Doctors are paid well for doing procedures, Blumenauer said. They should also be paid for the time they talk to a patient about something this important. The bill calls for Medicare to reimburse the physician for one such conversation with the patient every five years, more frequently if the patient’s health deteriorates.

Every time Blumenauer brings up the bill, conservatives immediately start screaming “death panels” and rally opposition against it. But this is just silly.

There’s no good reason Medicare shouldn’t pay doctors to have these talks with patients. As people near the end of their lives, they should understand what they’re going through, different options they have and ensure that their wishes are respected. That’s the role of a medical professional and Medicare should be reimbursing them for it.

This reminds me of another agency that Republicans have been screaming “death panels” about – the Independent Payment Advisory Board (IPAB). IPAB is a 15-member board that analyzes Medicare reimbursement rates and finds ways to cut spending while not reducing quality of care or eligibility. The American Medical Association notes the many restrictions the agency has in its cost-cutting mission:

The IPAB is prohibited from submitting proposals that would ration care, increase revenues, change benefits, modify eligibility, increase Medicare beneficiary cost sharing (including Parts A and B premiums), or change the beneficiary premium percentage or low-income subsidies under Part D.
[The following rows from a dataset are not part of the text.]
Lemma advanced_followed d frontier files w w' n via r :
  closed d frontier files w → advanced d frontier files w w' n → from_visited w' via r →
  settled d frontier files w via r ∨ within w' (from_file r) d ∧ covered d w' n via r.
Proof.
  intros Hc Ha Hr. destruct (ad_rows _ _ _ _ _ _ Ha via r Hr) as [?|Hcov]; [left; by apply (cl_rows _ _ _ _ Hc)|].
  right. split; [apply Hcov|done].
Qed.

Lemma advanced_complete d frontier files w w' n :
  1 ≤ d → closed d frontier files w → advanced d frontier files w w' n → complete_to (S d) w'.
Proof.
  intros Hd Hc Ha. pose proof Ha as [A1 A2 A3 A4].
  apply level_complete with (frontier := frontier) (files := files) (w := w) (followed := covered d w' n); try done.
  intros via r. by apply advanced_followed.
Qed.

Lemma advanced_closed d frontier files w w' n frontier' files' :
  1 ≤ d → closed d frontier files w → advanced d frontier files w w' n →
  (∀ via r, covered d w' n via r → leads frontier' files' w' via r) → closed (S d) frontier' files' w'.
Proof.
  intros Hd Hc Ha Hn. pose proof Ha as [A1 A2 A3 A4].
  apply level_closed with (frontier := frontier) (files := files) (w := w) (followed := covered d w' n); try done.
  intros via r. by apply advanced_followed.
Qed.

(** A level that queues nothing ends the walk with all found. *)
Lemma advanced_done d frontier files w w' n :
  1 ≤ d ≤ depth req → closed d frontier files w → advanced d frontier files w w' n →
  pending_callers n = [] → complete_to (S (depth req)) w'.
Proof.
  intros Hd Hc Ha Hn. destruct (decide (d = depth req)) as [<-|Hne]; [eapply advanced_complete; [lia|done..]|].
  replace (S (depth req)) with (S d + (depth req - d)) by lia. apply closed_done; [lia|].
  eapply advanced_closed; [lia|done..|]. intros via r [_ Hq]. destruct Hq as [Hq _]; [lia|].
  rewrite Hn in Hq. by apply elem_of_nil in Hq.
Qed.

(** *** The start *)

Lemma start_sound k b c :
  (∀ b', b = Some b' → budget_ok b') → cache_ok c → (∀ d f, file_at d f → file_imports c = Some imports) →
  rust_modules c = cached → sound 1 (mkWalk ∅ ∅ ∅ k false b c) (mkNext [] []).
Proof. intros Hb Hc Hi Hm. split; try done; cbn; by intros ? ?%elem_of_nil. Qed.

Lemma start_closed k b c : closed 1 seed_symbols seed_files (mkWalk ∅ ∅ ∅ k false b c).
Proof.
  split.
  - intros d via r Hd Hr%row_at_pos. lia.
  - intros d s Hd Hs. right. inversion Hs as [? Hin|via d' r ? Hr]; subst; [by apply (list_elem_of_fmap_2 key_of)|].
    apply row_at_pos in Hr. lia.
  - intros d f Hd Hf. right. inversion Hf as [? Hin|via d' r Hr]; subst; [done|]. apply row_at_pos in Hr. lia.
  - intros via r Hr. destruct Hr as [s rows r Hs|f r Hf]; [by apply not_elem_of_empty in Hs|by apply not_elem_of_empty in Hf].
Qed.

(** The symbols of a file do not depend on the other files asked for. *)
Context (symbols_for_files : list bytes → option (gmap bytes (list Symbol))) (max_frontier : nat).
Context (Hsyms : ∀ l m f, symbols_for_files l = Some m → f ∈ l → m !! f = syms_of f).

Definition caller_files (n : Next) : list bytes := elements (list_to_set (map (λ p, p.1.1) (pending_callers n)) : gset bytes).

Lemma elem_of_caller_files n p : p ∈ pending_callers n → p.1.1 ∈ caller_files n.
Proof. intros Hp. unfold caller_files. rewrite elem_of_elements, elem_of_list_to_set. by apply (list_elem_of_fmap_2 (λ p, p.1.1)). Qed.

(** The frontier of the next level. *)
Lemma next_frontier_ok d w n syms next capped1 capped2 frontier files :
  sound d w n → symbols_for_files (caller_files n) = Some syms →
  (∀ s, s ∈ next ↔ ∃ p l, p ∈ pending_callers n ∧ syms !! p.1.1 = Some l ∧ owner_of l p.1.2 p.2 = Some s) →
  cut max_frontier (distinct_symbols next) = (capped1, frontier) →
  cut max_frontier (sorted_files (next_files n) (visited_files w)) = (capped2, files) →
  real (S d) frontier files
  ∧ (d < depth req → capped1 || capped2 = false → ∀ via r, covered d w n via r → leads frontier files w via r).
Proof using Hsyms.
  intros Hs Hm Hnext Hc1 Hc2. apply cut_ok in Hc1 as [I1 E1]. apply cut_ok in Hc2 as [I2 E2].
  destruct (elem_of_distinct_symbols next) as [D1 D2]. split.
  - split.
    + intros s Hin%I1%D1. apply Hnext in Hin as (p & l & Hp & Hl & Ho).
      rewrite (Hsyms _ _ _ Hm) in Hl by by apply elem_of_caller_files.
      destruct (so_pending _ _ _ Hs p Hp) as (via & r & Hr & ->). eapply sym_owner; [done|].
      unfold owner_at. cbn in Hl, Ho. by rewrite Hl.
    + intros f [Hin _]%I2%elem_of_sorted_files. by apply (so_files _ _ _ Hs).
  - intros Hd [-> ->]%orb_false_iff via r [_ Hq]. destruct (Hq Hd) as [Hp Hf]. rewrite E1, E2 by done. split.
    + intros s Ho. right. apply D2, Hnext. unfold owner_at in Ho.
      destruct (syms_of (from_file r)) as [l|] eqn:El; [|done]. exists (row_pending r), l. split; [done|].
      split; [|done]. rewrite (Hsyms _ _ _ Hm) by by apply elem_of_caller_files. done.
    + intros Hv. destruct (decide (from_file r ∈ visited_files w)); [by left|right].
      apply elem_of_sorted_files. split; [by apply Hf|done].
Qed.
(** What a level hands on: the next frontier, or everything found. *)
Definition handed (d : nat) (w : Walk) (next : option (list Symbol * list bytes)) : Prop :=
  match next with
  | None => frontier_capped w = false → complete_to (S (depth req)) w
  | Some (frontier, files) =>
      d < depth req ∧ real (S d) frontier files ∧ (frontier_capped w = false → closed (S d) frontier files w)
  end.

Lemma set_capped_sound d w n : sound d w n → sound d (set_capped w) n.
Proof. intros [A1 A2 A3 A4 A5 A6 A7 A8]. by split. Qed.

Lemma check_deadline_budget w hit w' : check_deadline late w = (hit, w') → ∃ b, w' = set_budget b w.
Proof.
  unfold check_deadline. destruct (budget w) as [b|] eqn:Eb.
  - destruct (over_deadline late b) as [h b']. intros [= <- <-]. by exists (Some b').
  - intros [= <- <-]. exists None. unfold set_budget. rewrite <- Eb. by destruct w.
Qed.

Lemma walk_level_ok d frontier files w :
  1 ≤ d ≤ depth req → real d frontier files → sound d w (mkNext [] []) →
  (frontier_capped w = false → closed d frontier files w) →
  yields (walk_level stopped late count_referencing_files count_symbols_named references targets_file symbols_for_files
            has_room req max_frontier origin_files imports d frontier files w)
    (λ r, sound d r.1 (mkNext [] []) ∧ handed d r.1 r.2).
Proof using Hkey Hsyms.
  intros Hd Hr Hs Hc. unfold walk_level. apply yields_check. apply follow_frontier_ok; [lia|done..|].
  intros spent w1 n Hs1 Hcap Hadv. destruct spent.
  { apply yields_ret. split; [by eapply sound_start, set_capped_sound|]. done. }
  specialize (Hadv eq_refl). rewrite <- Hcap in Hc.
  destruct (bool_decide (pending_callers n = []) && bool_decide (next_files n = [])) eqn:Eq.
  { apply andb_true_iff in Eq as [Ep%bool_decide_eq_true _]. apply yields_ret. split; [by eapply sound_start|].
    intros Hu. eapply advanced_done; eauto. }
  assert (d < depth req) as Hlt.
  { apply Nat.nle_gt. intros Hge. destruct (so_last _ _ _ Hs1 Hge) as [E1 E2]. by rewrite E1, E2 in Eq. }
  destruct (check_deadline late w1) as [hit w2] eqn:Ed. pose proof (check_deadline_ok d w1 n _ _ Ed Hs1) as (Hs2 & _ & _).
  apply check_deadline_budget in Ed as [b ->]. apply advanced_budget with (b := b) in Hadv.
  change (frontier_capped w1) with (frontier_capped (set_budget b w1)) in Hc. set (w2 := set_budget b w1) in *.
  destruct hit.
  { apply yields_ret. split; [by eapply sound_start, set_capped_sound|]. done. }
  apply yields_query. intros syms Hm. eapply yields_bind; [apply owner_steps_ok|]. intros next Hnext.
  destruct (cut max_frontier (distinct_symbols next)) as [capped1 frontier'] eqn:E1.
  destruct (cut max_frontier (sorted_files (next_files n) (visited_files w2))) as [capped2 files'] eqn:E2.
  destruct (next_frontier_ok d w2 n syms next capped1 capped2 frontier' files' Hs2 Hm Hnext E1 E2) as [Hreal Hleads].
  set (w3 := if capped1 || capped2 then set_capped w2 else w2).
  assert (sound d w3 (mkNext [] [])) as Hs3.
  { eapply sound_start. unfold w3. destruct (capped1 || capped2); [by apply set_capped_sound|done]. }
  assert (frontier_capped w3 = false → closed (S d) frontier' files' w3) as Hc3.
  { unfold w3. destruct (capped1 || capped2); [done|]. intros Hu.
    eapply advanced_closed; [lia|by apply Hc|done|]. by apply Hleads. }
  destruct (bool_decide (frontier' = []) && bool_decide (files' = [])) eqn:Ee; apply yields_ret; (split; [done|]).
  - apply andb_true_iff in Ee as [->%bool_decide_eq_true ->%bool_decide_eq_true]. intros Hu.
    replace (S (depth req)) with (S d + (depth req - d)) by lia. apply closed_done; [lia|]. by apply Hc3.
  - done.
Qed.

Lemma walk_levels_ok k d frontier files w :
  1 ≤ d → d + k = S (depth req) → real d frontier files → sound d w (mkNext [] []) →
  (frontier_capped w = false → closed d frontier files w) →
  yields (walk_levels stopped late count_referencing_files count_symbols_named references targets_file symbols_for_files
            has_room req max_frontier origin_files imports (seq d k) frontier files w)
    (λ w', sound d w' (mkNext [] []) ∧ (frontier_capped w' = false → complete_to (S (depth req)) w')).
Proof using Hkey Hsyms.
  revert d frontier files w. induction k as [|k IH]; intros d frontier files w Hd Hk Hr Hs Hc; cbn [seq walk_levels].
  - apply yields_ret. split; [done|]. intros Hu. rewrite <- Hk, Nat.add_0_r. apply Hc, Hu.
  - eapply yields_bind; [apply walk_level_ok; [lia|done..]|]. intros [w1 [[frontier1 files1]|]] [Hs1 Hh]; cbn [fst snd handed] in *.
    + destruct Hh as (Hlt & Hr1 & Hc1). eapply yields_mono; [apply IH; [lia|lia|done| |done]; by eapply sound_start|].
      intros w2 [Hs2 Hc2]. split; [by eapply sound_start|done].
    + by apply yields_ret.
Qed.
End walk_ok.

(** ** The report *)

#[export] Instance entry_le_total : Total entry_le.
Proof.
  intros a b. unfold entry_le. destruct (bytes_le_total (entry_path a) (entry_path b)),
    (Nat.lt_trichotomy (distance a) (distance b)) as [?|[?|?]],
    (Nat.lt_trichotomy (length (reasons a)) (length (reasons b))) as [?|[?|?]]; auto 8.
Qed.
(* ===== verification/ResolverTheorems.v ===== *)
(** * ResolverTheorems: what a target string names

    The properties of src/crates/graph/src/resolver.rs: an answer stands for entities of
    the index and says whether it is sure of them, and the handle of a candidate, fed
    back, names that candidate alone. *)
From stdpp Require Import gmap sorting.
From S2P Require Import Prelude Text Unicode Order Checked Handle Target CallPath Resolution Resolver ResolverProofs.
From Stdlib Require Import Lia NArith.
Local Open Scope byte_scope.
Local Open Scope codesage_scope.

Lemma all_equal_singleton {A} (l : list A) x : NoDup l → x ∈ l → (∀ y, y ∈ l → y = x) → l = [x].
Proof.
  intros Hn Hx Hall. destruct l as [|a [|b l]]; [by apply elem_of_nil in Hx| |].
  - by rewrite (Hall a) by by left.
  - exfalso. apply NoDup_cons in Hn as [Hn _]. apply Hn. rewrite (Hall a), (Hall b); [by left|right; by left|by left].
Qed.

Lemma require_one_sure input k c n : confident c = true → require_one (new_resolution input k [c] 1 n) = Done (inr c).
Proof. intros Hc. unfold require_one, refusal, guessed, sole. cbn. by rewrite Hc. Qed.

Section retry.
Context {U : Unicode} {D : Database} (st : Store) (HR : Reads st) (Hok : store_ok st) (o : ResolveOptions).
Context (Hkind : opt_kind o = None) (Hlimit : 0 < opt_limit o).

Lemma marked_valid s : marked st s →
  valid_path (file_path s) = true ∧ qualified_name s ≠ [] ∧ (line_start s < u32_bound)%N.
Proof using Hok.
  intros (row & Hr & ->). cbn. split_and!; [by eapply ok_file, ok_path|by eapply ok_name|by eapply ok_line].
Qed.

Lemma symbol_handle_marked s : marked st s →
  symbol_handle s = HSymbol (file_path s) (qualified_name s) (if overloaded s then Some (line_start s) else None).
Proof using Hok.
  intros (_ & Hq & _)%marked_valid. unfold symbol_handle, symbol. by destruct (bytes_eqb_spec (qualified_name s) []).
Qed.

Lemma symbol_handle_parses s : marked st s → Handle.parse (to_string (symbol_handle s)) = Some (symbol_handle s).
Proof using Hok.
  intros Hm. apply display_parses. rewrite symbol_handle_marked by done. destruct (marked_valid s Hm) as (Hp & Hq & Hl).
  split_and!; [done|done|]. destruct (overloaded s); [by intros ? [= <-]|done].
Qed.

(** The query of a handle selects its definition alone. *)
Lemma handle_selects s l : marked st s → symbols_for_file (file_path s) = Some l →
  List.filter (λ t, names t (qualified_name s)
    && match (if overloaded s then Some (line_start s) else None) with Some n => (line_start t =? n)%N | None => true end) l = [s].
Proof using HR Hok.
  intros Hm Hl. pose proof (in_file_marked st HR _ _ Hl) as Hall. apply reads_in_file in Hl.
  assert (NoDup l) as Hn.
  { rewrite Hl, mark_overloads_map. apply (NoDup_fmap_1 identity). change (@fmap list _) with @map. rewrite map_map.
    eapply sublist_NoDup; [apply (ok_distinct _ Hok)|]. apply (fmap_sublist identity). apply filter_symbols_sublist. }
  assert (s ∈ l) as Hin.
  { apply (marked_of_filter st (in_file (file_path s)) l s (λ s t Hs Ht, in_file_mates st _ s t Hs Ht) Hl).
    destruct Hm as (row & Hr & Es). exists row. split_and!; [done| |done]. unfold in_file. rewrite Es. cbn.
    by apply bytes_eqb_true. }
  apply all_equal_singleton.
  - eapply sublist_NoDup; [exact Hn|]. apply filter_symbols_sublist.
  - apply elem_of_bool_filter. split; [done|]. unfold names. rewrite (proj2 (bytes_eqb_true _ _)) by done. cbn.
    destruct (overloaded s); [apply N.eqb_refl|done].
  - intros t [Ht [Hnames Hline]%andb_true_iff]%elem_of_bool_filter. rewrite Forall_forall in Hall.
    pose proof (Hall t Ht) as Hmt. pose proof (marked_valid t Hmt) as (_ & Hq & _).
    assert (qualified_name t = qualified_name s) as Eq.
    { unfold names in Hnames. apply orb_true_iff in Hnames as [E%bytes_eqb_true|[E%bytes_eqb_true _]%andb_true_iff]; done. }
    assert (file_path t = file_path s) as Ef.
    { apply (marked_of_filter st (in_file (file_path s)) l t (λ s t Hs Ht, in_file_mates st _ s t Hs Ht) Hl) in Ht
        as (row & _ & Hf & ->). by apply bytes_eqb_true in Hf. }
    apply (marked_identity st Hok); [done..|]. unfold identity. rewrite Ef, Eq. f_equal.
    destruct Hm as (a & Ha & Es), Hmt as (b & Hb & Et). destruct (overloaded s) eqn:Eo; [by apply N.eqb_eq in Hline|].
    assert (a = b) as Hab; [|by rewrite Es, Et, Hab].
    assert (length (mates (rows st) a) ≤ 1) as Hle by (apply Nat.ltb_ge; by rewrite Es in Eo).
    assert (overload_key b = overload_key a) as Hk by (rewrite Es in Ef, Eq; rewrite Et in Ef, Eq; unfold overload_key; cbn in *; congruence).
    assert (a ∈ mates (rows st) a) as H1 by by apply list_elem_of_filter.
    assert (b ∈ mates (rows st) a) as H2 by by apply list_elem_of_filter.
    destruct (mates (rows st) a) as [|x [|y m]]; [by apply elem_of_nil in H1| |cbn in Hle; clear Hlimit; lia].
    apply list_elem_of_singleton in H1, H2. congruence.
Qed.

Lemma retry_parsed h text Q :
  Handle.parse text = Some h → trim text = text → yields (resolve_handle text h o) Q → yields (resolve_symbols text o) Q.
Proof using Type.
  intros Hp Ht HQ. unfold resolve_symbols. rewrite Ht, Hp. destruct (bytes_eqb_spec text []) as [->|]; [done|exact HQ].
Qed.

Lemma retry_symbol s : marked st s → trim (to_string (symbol_handle s)) = to_string (symbol_handle s) →
  yields (resolve_symbols (to_string (symbol_handle s)) o)
    (λ b, b.2 = [s] ∧ require_one b.1 = Done (inr (candidate_of s Exact))).
Proof using HR Hok Hkind Hlimit.
  intros Hm Ht. eapply retry_parsed; [by apply symbol_handle_parses|done|].
  rewrite (symbol_handle_marked s Hm) at 2. cbn [resolve_handle]. unfold resolve_symbol_handle.
  apply yields_query. intros l Hl. rewrite (handle_selects s l Hm Hl). unfold retain_kind. rewrite Hkind.
  change (sort_definitions [s]) with [s]. rewrite bool_decide_false by done. cbn [andb on]. apply yields_ret_bind, yields_ret.
  split; [done|]. unfold symbol_resolution, candidates. destruct (opt_limit o) as [|n]; [lia|]. cbn [take map].
  rewrite take_nil. by apply require_one_sure.
Qed.

(** A resolution of one entity, with the handle and path of [c]. *)
Definition names_again (c : ResolvedTarget) (b : TargetResolution * list Symbol) : Prop :=
  ∃ c', require_one b.1 = Done (inr c') ∧ handle c' = handle c ∧ target_path c' = target_path c ∧ target_kind c' = target_kind c.

Lemma names_again_one c c' text k l : confident c' = true →
  handle c' = handle c → target_path c' = target_path c → target_kind c' = target_kind c → names_again c (one text k c', l).
Proof using Type. intros Hc ? ? ?. exists c'. split; [by apply require_one_sure|done]. Qed.

Lemma indexed_again p (f : bool → T (TargetResolution * list Symbol)) Q :
  p ∈ files st → yields (f true) Q → yields (indexed p ≫= f) Q.
Proof using HR.
  intros Hp HQ. eapply yields_bind with (P := λ b, b = true); [|by intros ? ->]. unfold indexed. apply yields_query.
  intros id Hid. apply yields_ret. apply bool_decide_eq_true. by apply (reads_file p id Hid).
Qed.
Lemma ascii_word t : Forall (λ b, is_id_body b = true) t → all_chars is_token_char t.
Proof using UL.
  intros H. exists (map (λ b, [b]) t). split_and!.
  - clear H. induction t as [|b t IH]; cbn; congruence.
  - apply Forall_map. eapply Forall_impl; [exact H|]. cbn. intros b Hb. unfold is_token_char, one, is_id_body in *.
    apply orb_true_iff in Hb as [Hb|Hb%beq_true]; [|subst b; apply orb_true_r].
    rewrite alphanumeric_ascii, Hb; [done|]. by destruct b.
  - apply Forall_map. by apply Forall_true.
Qed.

Lemma slice_body_word query a : 1 ≤ length (slice a (scan_while is_id_body query a) query) →
  word_of query (slice a (scan_while is_id_body query a) query).
Proof using UL.
  intros Hl. split_and!; [apply slice_sub_of|by destruct (slice _ _ _); cbn in *; [lia|]|]. apply ascii_word.
  rewrite Forall_forall. intros b (j & Hj)%list_elem_of_lookup. unfold slice in Hj.
  apply lookup_take_Some in Hj as [Hb Hj]. rewrite lookup_drop in Hb. apply (scan_while_in _ query a (a + j)); [lia|done].
Qed.

Lemma dotted_words fuel query i t : t ∈ dotted_loop fuel query i → word_of query t ∧ 3 ≤ length t.
Proof using UL.
  revert i. induction fuel as [|fuel IH]; intros i; cbn [dotted_loop]; [intros []%elem_of_nil|].
  repeat case_match; try apply IH; [intros []%elem_of_nil|].
  repeat match goal with H : (_ || _) = false |- _ => apply orb_false_iff in H as [? ?] end.
  repeat match goal with H : (length _ <? 3) = false |- _ => apply Nat.ltb_ge in H end.
  intros [->|[->|Ht]%elem_of_cons]%elem_of_cons; [| |by eapply IH]; (split; [apply slice_body_word; lia|done]).
Qed.

Lemma legacy_group_words query parts :
  parts ∈ extract_qualified_name_groups_legacy query → 2 ≤ length parts ∧ Forall (word_of query) parts.
Proof using Type.
  unfold extract_qualified_name_groups_legacy. intros (raw & Hraw & H)%list_elem_of_omap.
  destruct (negb _ && negb _); [done|]. destruct (2 <=? _) eqn:Hl; [|done]. injection H as <-.
  split; [by apply Nat.leb_le|]. apply split_by_sub in Hraw. rewrite Forall_forall. intros t Ht.
  apply list_elem_of_In, filter_In in Ht as [Ht [Hlt Hw]%andb_true_iff].
  apply list_elem_of_In, split_by_sub in Ht. split_and!.
  - by eapply sub_of_trans.
  - by intros ->.
  - exists (chars t). split_and!; [by rewrite chars_concat| |apply chars_nonempty].
    by apply forallb_Forall_true.
Qed.

Lemma group_loop_words fuel query end_ parts :
  Forall (word_of query) parts → Forall (word_of query) (group_loop fuel query end_ parts).2.
Proof using UL.
  revert end_ parts. induction fuel as [|fuel IH]; intros end_ parts H; cbn [group_loop]; [done|].
  destruct (separator_len _) as [n|]; [|done]. destruct (Nat.eqb_spec (identifier_end query (end_ + n)) (end_ + n)); [done|].
  case_match; [done|]. apply IH. rewrite Forall_app, Forall_singleton. split; [done|].
  by apply identifier_end_word.
Qed.

Lemma groups_words fuel query cursor g :
  g ∈ groups_loop fuel query cursor → 2 ≤ length (qn_parts g) ∧ Forall (word_of query) (qn_parts g).
Proof using UL.
  revert cursor. induction fuel as [|fuel IH]; intros cursor; cbn [groups_loop]; [intros []%elem_of_nil|].
  destruct (_ <=? cursor); [intros []%elem_of_nil|].
  destruct (Nat.eqb_spec (identifier_end query cursor) cursor); [apply IH|].
  assert (Forall (word_of query) [slice cursor (identifier_end query cursor) query]) as H
    by (apply Forall_singleton, identifier_end_word; done).
  pose proof (group_loop_words (length query) query (identifier_end query cursor) _ H) as Hw.
  destruct (group_loop _ _ _ _) as [e parts]. cbn in Hw. destruct (2 <=? length parts) eqn:Hl; [|apply IH].
  apply Nat.leb_le in Hl. by intros [->|?%IH]%elem_of_cons.
Qed.

(** ** Terms are words between quotes *)

Definition chunk_ok (query : bytes) (c : chunk) : Prop :=
  match c with Op s => s ∈ OPERATORS | Term t => word_of query t end.

Definition rendered (query s : bytes) : Prop := ∃ cs, s = render cs ∧ Forall (chunk_ok query) cs.

Lemma rendered_app query s1 s2 : rendered query s1 → rendered query s2 → rendered query (s1 ++ s2).
Proof using Type.
  intros (c1 & -> & H1) (c2 & -> & H2). exists (c1 ++ c2). split; [|by apply Forall_app].
  unfold render. by rewrite map_app, concat_app.
Qed.

Lemma rendered_op query s : s ∈ OPERATORS → rendered query s.
Proof using Type. intros H. exists [Op s]. split; [by rewrite <- (app_nil_r s) at 1|by apply Forall_singleton]. Qed.

Lemma rendered_term query t : word_of query t → rendered query (quoted t).
Proof using Type. intros H. exists [Term t]. split; [cbn; by rewrite app_nil_r|by apply Forall_singleton]. Qed.

Lemma rendered_join query sep l :
  sep ∈ OPERATORS → Forall (rendered query) l → rendered query (join_sub sep l).
Proof using Type.
  intros Hs H. induction H as [|s l H Hl IH]; [by exists []|]. destruct l as [|s' l]; [done|].
  change (join_sub sep (s :: s' :: l)) with (s ++ sep ++ join_sub sep (s' :: l)).
  apply rendered_app; [done|]. apply rendered_app; [by apply rendered_op|done].
Qed.

Lemma rendered_read query s :
  rendered query s → ∃ cs, s = render cs ∧ Forall (chunk_ok query) cs
    ∧ (alternate (split_on QUOTE s)).2 = terms cs ∧ concat (alternate (split_on QUOTE s)).1 = ops cs.
Proof using UL.
  intros (cs & -> & H). exists cs. split; [done|]. split; [done|]. apply alternate_render.
  eapply Forall_impl; [exact H|]. intros [o|t]; cbn; [|by apply word_no_quote].
  intros Ho Hq. unfold OPERATORS in Ho. rewrite !elem_of_cons in Ho.
  destruct Ho as [->|[->|[->|[->|[]%elem_of_nil]]]]; revert Hq; by apply (bool_decide_unpack (_ ∉ _)).
Qed.

(** Every term pushed is rendered. *)
Definition terms_rendered (query : bytes) (st : Terms) : Prop := Forall (rendered query) (tokens st).

Lemma push_rendered query st key term :
  rendered query term → terms_rendered query st → terms_rendered query (push_term st key term).
Proof using Type.
  intros Ht H. unfold push_term. case_decide; [done|]. apply Forall_app. by rewrite Forall_singleton.
Qed.

Lemma fold_rendered {A} query (f : Terms → A → Terms) l st :
  (∀ st x, x ∈ l → terms_rendered query st → terms_rendered query (f st x)) →
  terms_rendered query st → terms_rendered query (fold_left f l st).
Proof using Type.
  revert st. induction l as [|x l IH]; intros st Hf H; [done|]. cbn. apply IH; [|by apply Hf; [left|]].
  intros. apply Hf; [by right|done].
Qed.

Lemma plain_rendered query sup st raw :
  (raw ≠ [] → word_of query raw) → terms_rendered query st → terms_rendered query (plain_term sup st raw).
Proof using Type.
  intros Hw H. unfold plain_term. destruct (_ || _) eqn:E; [done|]. case_decide; [done|].
  apply push_rendered; [|done]. apply rendered_term, Hw. by intros ->.
Qed.

Lemma legacy_rendered query : terms_rendered query (legacy_terms query).
Proof using UL.
  unfold legacy_terms.
  assert (∀ l acc, (∀ parts, parts ∈ l → Forall (word_of query) parts) → terms_rendered query acc.1 →
    terms_rendered query (fold_left legacy_group l acc).1) as Hg.
  { intros l. induction l as [|parts l IH]; intros [st sup] Hl Ha; [done|]. cbn [fold_left].
    apply IH; [intros; apply Hl; by right|]. unfold legacy_group. destruct (last parts) as [tail|] eqn:E; [|done].
    destruct (token_looks_code_shaped tail); [|done]. apply push_rendered; [|done]. apply rendered_term.
    specialize (Hl parts ltac:(by left)). rewrite Forall_forall in Hl. apply Hl. by apply last_Some_elem_of. }
  specialize (Hg (extract_qualified_name_groups_legacy query) (no_terms, ∅)).
  destruct (fold_left legacy_group _ _) as [st sup]. cbn in Hg.
  apply fold_rendered; [intros st' raw Hr; apply plain_rendered, segment_word, Hr|].
  apply fold_rendered.
  - intros st' t Ht. apply push_rendered, rendered_term. by eapply dotted_words.
  - apply Hg; [|constructor]. intros parts Hp. by apply legacy_group_words in Hp as [_ ?].
Qed.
Nevertheless, Republicans have been screaming that it will ration care and throw grandma off a cliff. That’s not what the board does. It’s not about rationing care and explicitly cannot do so. The same is true with Blumenauer’s bill. It’s not about Medicare telling doctor’s to convince patient’s to forego expensive surgeries or prevent them from receiving desired treatments. It’s about abiding by their wishes and making them as comfortable as possible at the end of their lives. There shouldn’t be any opposition to that.